_Instructions for the task_
Go to the line containing "[-0] is smaller than [+0]. *)" in the records below and print it and every following line exactly, on through the line containing "Definition Ref := positive.", then stop.

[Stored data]
——
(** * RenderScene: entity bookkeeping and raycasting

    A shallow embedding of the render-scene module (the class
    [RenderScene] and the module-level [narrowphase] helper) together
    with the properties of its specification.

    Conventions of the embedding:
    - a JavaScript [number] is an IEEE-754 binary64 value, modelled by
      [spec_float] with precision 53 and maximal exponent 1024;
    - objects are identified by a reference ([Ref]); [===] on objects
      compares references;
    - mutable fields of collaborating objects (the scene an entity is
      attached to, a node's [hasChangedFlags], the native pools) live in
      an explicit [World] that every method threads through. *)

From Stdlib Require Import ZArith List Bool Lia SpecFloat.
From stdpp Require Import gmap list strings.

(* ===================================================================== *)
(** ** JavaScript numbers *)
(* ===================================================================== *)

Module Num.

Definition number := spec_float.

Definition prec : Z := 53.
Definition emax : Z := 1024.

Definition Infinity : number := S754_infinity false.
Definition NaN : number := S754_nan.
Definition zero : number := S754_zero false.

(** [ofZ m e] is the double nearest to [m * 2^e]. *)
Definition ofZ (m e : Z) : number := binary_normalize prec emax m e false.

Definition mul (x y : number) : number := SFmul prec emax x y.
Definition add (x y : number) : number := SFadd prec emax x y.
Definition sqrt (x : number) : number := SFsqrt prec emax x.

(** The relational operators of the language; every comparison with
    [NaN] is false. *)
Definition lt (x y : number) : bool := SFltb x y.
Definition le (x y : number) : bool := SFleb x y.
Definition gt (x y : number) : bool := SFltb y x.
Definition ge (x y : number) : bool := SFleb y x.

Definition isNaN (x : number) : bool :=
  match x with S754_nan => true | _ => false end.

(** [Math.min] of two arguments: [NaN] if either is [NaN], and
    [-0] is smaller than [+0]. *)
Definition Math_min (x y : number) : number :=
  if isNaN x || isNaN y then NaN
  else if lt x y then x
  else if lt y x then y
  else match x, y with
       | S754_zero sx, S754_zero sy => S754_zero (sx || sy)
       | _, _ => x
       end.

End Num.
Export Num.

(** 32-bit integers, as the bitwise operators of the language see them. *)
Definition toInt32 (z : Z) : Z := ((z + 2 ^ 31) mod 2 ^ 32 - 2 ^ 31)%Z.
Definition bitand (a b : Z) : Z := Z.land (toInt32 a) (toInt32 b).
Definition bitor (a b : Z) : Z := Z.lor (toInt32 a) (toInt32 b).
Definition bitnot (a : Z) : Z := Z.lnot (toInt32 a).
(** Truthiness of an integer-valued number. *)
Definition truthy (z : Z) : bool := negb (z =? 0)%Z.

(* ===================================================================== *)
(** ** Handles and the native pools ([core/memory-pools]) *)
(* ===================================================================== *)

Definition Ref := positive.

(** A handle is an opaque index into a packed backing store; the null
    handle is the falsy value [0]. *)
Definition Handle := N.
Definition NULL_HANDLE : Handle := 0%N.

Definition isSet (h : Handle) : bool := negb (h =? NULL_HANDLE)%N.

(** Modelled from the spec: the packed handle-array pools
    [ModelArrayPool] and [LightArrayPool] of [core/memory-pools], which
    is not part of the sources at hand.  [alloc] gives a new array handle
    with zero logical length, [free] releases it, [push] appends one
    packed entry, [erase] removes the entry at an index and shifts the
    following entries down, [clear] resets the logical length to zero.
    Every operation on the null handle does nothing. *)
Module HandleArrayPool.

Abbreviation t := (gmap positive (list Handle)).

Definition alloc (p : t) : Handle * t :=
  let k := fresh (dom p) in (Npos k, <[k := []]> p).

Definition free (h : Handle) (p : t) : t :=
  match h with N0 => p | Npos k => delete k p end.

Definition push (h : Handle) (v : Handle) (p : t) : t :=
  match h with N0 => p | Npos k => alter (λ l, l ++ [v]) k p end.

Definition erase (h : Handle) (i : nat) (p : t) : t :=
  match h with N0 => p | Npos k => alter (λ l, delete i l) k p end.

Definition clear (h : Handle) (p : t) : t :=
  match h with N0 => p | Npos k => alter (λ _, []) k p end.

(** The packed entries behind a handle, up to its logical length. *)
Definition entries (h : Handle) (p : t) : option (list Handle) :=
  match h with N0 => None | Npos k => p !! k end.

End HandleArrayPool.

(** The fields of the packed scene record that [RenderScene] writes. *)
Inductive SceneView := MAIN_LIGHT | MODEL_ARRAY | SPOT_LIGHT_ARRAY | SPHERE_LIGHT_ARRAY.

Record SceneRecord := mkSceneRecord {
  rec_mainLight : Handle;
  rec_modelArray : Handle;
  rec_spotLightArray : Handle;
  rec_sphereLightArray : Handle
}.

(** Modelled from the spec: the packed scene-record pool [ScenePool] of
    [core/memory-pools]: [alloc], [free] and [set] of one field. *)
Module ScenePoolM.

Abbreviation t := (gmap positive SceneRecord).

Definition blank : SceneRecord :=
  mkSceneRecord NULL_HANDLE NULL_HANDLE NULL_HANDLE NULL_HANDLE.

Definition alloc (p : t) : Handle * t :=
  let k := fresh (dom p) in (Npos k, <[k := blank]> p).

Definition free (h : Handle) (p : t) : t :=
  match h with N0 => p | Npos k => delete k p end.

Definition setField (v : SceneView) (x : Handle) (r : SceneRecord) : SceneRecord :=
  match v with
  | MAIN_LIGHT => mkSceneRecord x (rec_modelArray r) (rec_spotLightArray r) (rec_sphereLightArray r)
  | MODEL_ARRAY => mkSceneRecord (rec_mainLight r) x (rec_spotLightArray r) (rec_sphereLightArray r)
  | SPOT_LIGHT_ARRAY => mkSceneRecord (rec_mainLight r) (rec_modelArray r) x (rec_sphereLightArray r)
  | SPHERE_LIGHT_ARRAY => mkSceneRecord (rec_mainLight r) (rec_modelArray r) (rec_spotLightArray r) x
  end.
——
_Reply_
    [-0] is smaller than [+0]. *)
Definition Math_min (x y : number) : number :=
  if isNaN x || isNaN y then NaN
  else if lt x y then x
  else if lt y x then y
  else match x, y with
       | S754_zero sx, S754_zero sy => S754_zero (sx || sy)
       | _, _ => x
       end.

End Num.
Export Num.

(** 32-bit integers, as the bitwise operators of the language see them. *)
Definition toInt32 (z : Z) : Z := ((z + 2 ^ 31) mod 2 ^ 32 - 2 ^ 31)%Z.
Definition bitand (a b : Z) : Z := Z.land (toInt32 a) (toInt32 b).
Definition bitor (a b : Z) : Z := Z.lor (toInt32 a) (toInt32 b).
Definition bitnot (a : Z) : Z := Z.lnot (toInt32 a).
(** Truthiness of an integer-valued number. *)
Definition truthy (z : Z) : bool := negb (z =? 0)%Z.

(* ===================================================================== *)
(** ** Handles and the native pools ([core/memory-pools]) *)
(* ===================================================================== *)

Definition Ref := positive.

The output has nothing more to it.